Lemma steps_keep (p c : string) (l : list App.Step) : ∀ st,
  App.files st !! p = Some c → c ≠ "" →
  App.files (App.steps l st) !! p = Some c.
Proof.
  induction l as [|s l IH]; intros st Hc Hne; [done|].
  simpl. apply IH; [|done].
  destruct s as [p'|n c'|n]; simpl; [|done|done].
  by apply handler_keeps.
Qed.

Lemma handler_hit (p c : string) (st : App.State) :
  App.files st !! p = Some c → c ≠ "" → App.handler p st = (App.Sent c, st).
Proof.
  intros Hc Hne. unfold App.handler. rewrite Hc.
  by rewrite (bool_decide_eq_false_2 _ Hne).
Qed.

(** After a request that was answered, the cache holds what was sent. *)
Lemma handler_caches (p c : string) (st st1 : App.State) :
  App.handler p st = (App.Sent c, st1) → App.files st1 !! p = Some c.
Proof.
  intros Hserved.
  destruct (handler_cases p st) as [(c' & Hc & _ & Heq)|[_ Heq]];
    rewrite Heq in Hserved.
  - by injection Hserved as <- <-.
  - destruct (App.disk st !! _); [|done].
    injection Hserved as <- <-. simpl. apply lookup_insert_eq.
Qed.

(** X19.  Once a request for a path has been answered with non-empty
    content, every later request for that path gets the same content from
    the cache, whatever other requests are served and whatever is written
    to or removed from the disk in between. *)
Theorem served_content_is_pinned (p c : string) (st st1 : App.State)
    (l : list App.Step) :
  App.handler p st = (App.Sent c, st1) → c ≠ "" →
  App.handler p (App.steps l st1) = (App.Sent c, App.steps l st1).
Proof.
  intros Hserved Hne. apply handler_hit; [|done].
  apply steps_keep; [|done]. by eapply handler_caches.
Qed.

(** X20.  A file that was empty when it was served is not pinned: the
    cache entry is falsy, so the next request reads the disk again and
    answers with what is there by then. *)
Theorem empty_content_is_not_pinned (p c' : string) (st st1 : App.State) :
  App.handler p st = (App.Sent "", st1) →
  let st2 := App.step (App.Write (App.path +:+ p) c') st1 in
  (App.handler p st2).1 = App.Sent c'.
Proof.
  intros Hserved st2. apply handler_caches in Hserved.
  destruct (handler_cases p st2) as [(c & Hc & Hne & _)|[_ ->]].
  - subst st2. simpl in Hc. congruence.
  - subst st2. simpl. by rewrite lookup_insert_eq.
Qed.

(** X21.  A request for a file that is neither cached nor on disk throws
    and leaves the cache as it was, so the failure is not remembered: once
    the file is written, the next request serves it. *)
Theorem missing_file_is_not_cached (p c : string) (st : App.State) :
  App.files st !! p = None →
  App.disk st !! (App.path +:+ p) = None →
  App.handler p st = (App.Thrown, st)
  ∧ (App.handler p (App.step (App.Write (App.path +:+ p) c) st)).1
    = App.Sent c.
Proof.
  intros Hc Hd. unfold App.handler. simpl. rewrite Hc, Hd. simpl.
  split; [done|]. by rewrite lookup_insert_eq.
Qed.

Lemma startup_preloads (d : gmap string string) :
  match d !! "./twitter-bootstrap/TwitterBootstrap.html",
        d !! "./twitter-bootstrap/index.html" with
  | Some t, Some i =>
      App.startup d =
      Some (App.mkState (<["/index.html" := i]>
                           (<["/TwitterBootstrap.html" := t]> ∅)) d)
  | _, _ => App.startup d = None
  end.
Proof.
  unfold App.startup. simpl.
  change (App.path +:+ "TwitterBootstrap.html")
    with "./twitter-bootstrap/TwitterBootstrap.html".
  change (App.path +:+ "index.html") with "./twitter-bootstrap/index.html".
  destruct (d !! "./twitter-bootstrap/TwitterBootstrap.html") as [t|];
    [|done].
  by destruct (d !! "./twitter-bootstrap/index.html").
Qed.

_HOW TO COMPLETE THIS TASK_
Which lines above hold the string "list"? Copy every one of them.

_YOUR SOLUTION_
Lemma steps_keep (p c : string) (l : list App.Step) : ∀ st,
    (l : list App.Step) :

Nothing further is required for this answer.